## [WORK TO BE COMPLETED]
Only the lines containing "yellow" belong in the answer; find them in the material below.

◇ ◇ ◇

(** * Sticky notes board: a model of [src/app/page.tsx]

    The component [StickyNotesApp] keeps four pieces of React state
    ([notes], [maxZIndex], [dragState], [showTutorial]) and one record in
    [localStorage].  Every handler of the component runs inside the closure
    of one render: it reads the state of that render and queues updates,
    which React applies, in order, before the next render; the effects whose
    dependencies changed run after that render.  The model follows that
    shape: a handler is a function from the rendered state to a list of
    queued updates, and [dispatch] applies the queue and runs the save
    effect.

    Numbers.  A JavaScript [number] is an IEEE double.  The state machine
    below reads [zIndex], [width] and [height] as integers in [Z] and the
    coordinates as exact rationals in [Q].  On integers of magnitude up to
    2^53 the double sum [maxZIndex + 1] is the exact sum; beyond, and for the
    fractional sums of [addNote], the double is the exact value rounded.
    Module [Double] evaluates the same expressions in binary64, and a
    statement that the rounding would falsify carries the bound 2^53 as a
    hypothesis or is stated with a bound that rounding keeps. *)

From Stdlib Require Import List Sorted String Bool ZArith QArith Qround Lia Lqa Floats.
Import ListNotations.

Local Open Scope Z_scope.

(** ** Types *)

(** [type NoteColor = 'yellow' | 'blue' | 'green' | 'pink' | 'orange' | 'purple'] *)
Inductive NoteColor : Type :=
| yellow | blue | green | pink | orange | purple.

(** [interface Note] *)
Module Note.
Record t : Type := mk {
  id : string;
  x : Q;
  y : Q;
  content : string;
  color : NoteColor;
  zIndex : Z;
  width : Z;
  height : Z
}.

(** [{ ...n, content }] *)
Definition with_content (n : t) (content' : string) : t :=
  mk (id n) (x n) (y n) content' (color n) (zIndex n) (width n) (height n).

◇ ◇ ◇

## [EXPECTED ANSWER]
(** [type NoteColor = 'yellow' | 'blue' | 'green' | 'pink' | 'orange' | 'purple'] *)
| yellow | blue | green | pink | orange | purple.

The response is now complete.